Data for processing:
==========

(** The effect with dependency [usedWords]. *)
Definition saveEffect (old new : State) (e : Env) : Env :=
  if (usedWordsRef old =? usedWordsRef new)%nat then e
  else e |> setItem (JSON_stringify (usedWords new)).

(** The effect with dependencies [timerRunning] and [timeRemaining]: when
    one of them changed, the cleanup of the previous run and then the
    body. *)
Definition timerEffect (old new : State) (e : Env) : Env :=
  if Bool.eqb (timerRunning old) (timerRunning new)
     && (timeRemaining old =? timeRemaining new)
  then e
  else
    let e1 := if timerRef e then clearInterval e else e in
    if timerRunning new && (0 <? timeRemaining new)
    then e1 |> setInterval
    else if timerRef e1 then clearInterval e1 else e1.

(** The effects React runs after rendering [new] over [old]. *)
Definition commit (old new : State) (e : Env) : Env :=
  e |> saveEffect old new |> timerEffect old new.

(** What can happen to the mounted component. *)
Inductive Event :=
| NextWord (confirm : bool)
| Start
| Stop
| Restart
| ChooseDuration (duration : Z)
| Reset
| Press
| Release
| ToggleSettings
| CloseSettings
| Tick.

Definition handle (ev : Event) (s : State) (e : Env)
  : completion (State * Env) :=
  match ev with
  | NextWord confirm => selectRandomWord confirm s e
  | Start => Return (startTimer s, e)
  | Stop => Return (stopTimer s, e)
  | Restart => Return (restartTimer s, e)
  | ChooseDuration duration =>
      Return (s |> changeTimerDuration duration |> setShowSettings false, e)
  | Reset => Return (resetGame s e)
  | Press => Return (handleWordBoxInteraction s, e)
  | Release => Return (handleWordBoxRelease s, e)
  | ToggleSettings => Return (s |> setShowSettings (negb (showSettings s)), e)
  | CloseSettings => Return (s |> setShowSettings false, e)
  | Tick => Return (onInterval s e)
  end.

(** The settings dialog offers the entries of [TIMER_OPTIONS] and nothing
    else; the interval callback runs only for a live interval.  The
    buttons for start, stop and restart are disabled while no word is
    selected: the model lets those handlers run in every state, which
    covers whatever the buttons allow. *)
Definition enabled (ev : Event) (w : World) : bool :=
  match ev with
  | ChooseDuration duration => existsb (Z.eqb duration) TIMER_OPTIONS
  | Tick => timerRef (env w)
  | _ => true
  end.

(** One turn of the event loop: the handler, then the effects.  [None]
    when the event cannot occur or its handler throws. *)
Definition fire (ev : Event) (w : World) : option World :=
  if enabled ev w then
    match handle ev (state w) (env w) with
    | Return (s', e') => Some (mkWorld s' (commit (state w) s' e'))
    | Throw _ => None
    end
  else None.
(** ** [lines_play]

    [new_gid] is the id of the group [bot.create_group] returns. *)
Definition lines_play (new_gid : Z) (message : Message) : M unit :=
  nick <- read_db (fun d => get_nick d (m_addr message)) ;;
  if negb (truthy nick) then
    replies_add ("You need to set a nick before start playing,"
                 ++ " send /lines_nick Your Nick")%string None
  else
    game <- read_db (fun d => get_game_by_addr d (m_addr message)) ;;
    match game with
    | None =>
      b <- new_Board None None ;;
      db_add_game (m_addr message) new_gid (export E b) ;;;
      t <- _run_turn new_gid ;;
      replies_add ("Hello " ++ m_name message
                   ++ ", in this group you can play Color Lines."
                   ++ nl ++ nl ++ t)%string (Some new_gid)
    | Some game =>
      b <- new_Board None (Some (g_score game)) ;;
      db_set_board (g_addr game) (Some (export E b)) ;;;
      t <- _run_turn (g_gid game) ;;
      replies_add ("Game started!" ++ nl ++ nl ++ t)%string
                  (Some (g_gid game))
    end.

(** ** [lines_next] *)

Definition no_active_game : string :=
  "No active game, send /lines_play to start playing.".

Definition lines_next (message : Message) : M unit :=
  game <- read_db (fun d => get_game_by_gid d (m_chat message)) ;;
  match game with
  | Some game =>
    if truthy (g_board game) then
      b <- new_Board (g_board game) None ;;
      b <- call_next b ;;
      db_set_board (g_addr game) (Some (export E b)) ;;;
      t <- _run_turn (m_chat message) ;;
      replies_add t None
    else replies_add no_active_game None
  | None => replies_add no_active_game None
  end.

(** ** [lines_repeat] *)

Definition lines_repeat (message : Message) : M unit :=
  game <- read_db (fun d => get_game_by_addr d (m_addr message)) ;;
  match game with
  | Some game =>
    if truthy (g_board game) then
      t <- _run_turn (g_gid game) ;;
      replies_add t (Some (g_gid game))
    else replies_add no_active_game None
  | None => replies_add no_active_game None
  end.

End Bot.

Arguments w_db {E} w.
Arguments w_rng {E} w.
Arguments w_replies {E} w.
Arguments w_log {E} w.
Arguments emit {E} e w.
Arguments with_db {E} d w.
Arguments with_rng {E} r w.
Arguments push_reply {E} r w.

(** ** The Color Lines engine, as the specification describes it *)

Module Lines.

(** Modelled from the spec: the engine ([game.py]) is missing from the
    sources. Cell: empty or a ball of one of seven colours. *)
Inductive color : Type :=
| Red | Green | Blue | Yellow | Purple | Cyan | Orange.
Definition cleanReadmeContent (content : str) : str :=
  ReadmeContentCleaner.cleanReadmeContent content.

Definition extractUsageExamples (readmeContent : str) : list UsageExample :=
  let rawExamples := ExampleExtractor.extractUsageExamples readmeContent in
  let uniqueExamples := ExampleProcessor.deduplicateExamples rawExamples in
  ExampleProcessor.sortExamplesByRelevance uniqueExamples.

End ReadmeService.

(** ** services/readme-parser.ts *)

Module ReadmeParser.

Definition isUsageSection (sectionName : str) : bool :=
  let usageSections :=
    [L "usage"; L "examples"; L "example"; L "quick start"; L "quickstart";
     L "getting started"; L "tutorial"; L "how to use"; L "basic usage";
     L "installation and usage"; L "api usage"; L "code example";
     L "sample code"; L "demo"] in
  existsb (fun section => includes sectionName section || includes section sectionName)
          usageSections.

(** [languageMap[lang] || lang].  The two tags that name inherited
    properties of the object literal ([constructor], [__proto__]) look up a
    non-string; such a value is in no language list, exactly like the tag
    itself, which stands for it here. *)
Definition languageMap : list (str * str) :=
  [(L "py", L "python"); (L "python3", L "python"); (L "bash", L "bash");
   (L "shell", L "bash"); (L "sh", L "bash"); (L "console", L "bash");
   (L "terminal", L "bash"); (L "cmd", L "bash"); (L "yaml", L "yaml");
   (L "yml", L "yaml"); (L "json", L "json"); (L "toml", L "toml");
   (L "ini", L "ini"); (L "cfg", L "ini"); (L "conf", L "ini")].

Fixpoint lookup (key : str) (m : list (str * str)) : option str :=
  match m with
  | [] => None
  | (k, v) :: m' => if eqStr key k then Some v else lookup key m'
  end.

==========

About this task:
In the data above, repeat exactly each line from the first through the line that contains "if timerRunning new", and give nothing else.

The answer:
(** The effect with dependency [usedWords]. *)
Definition saveEffect (old new : State) (e : Env) : Env :=
  if (usedWordsRef old =? usedWordsRef new)%nat then e
  else e |> setItem (JSON_stringify (usedWords new)).

(** The effect with dependencies [timerRunning] and [timeRemaining]: when
    one of them changed, the cleanup of the previous run and then the
    body. *)
Definition timerEffect (old new : State) (e : Env) : Env :=
  if Bool.eqb (timerRunning old) (timerRunning new)
     && (timeRemaining old =? timeRemaining new)
  then e
  else
    let e1 := if timerRef e then clearInterval e else e in
    if timerRunning new && (0 <? timeRemaining new)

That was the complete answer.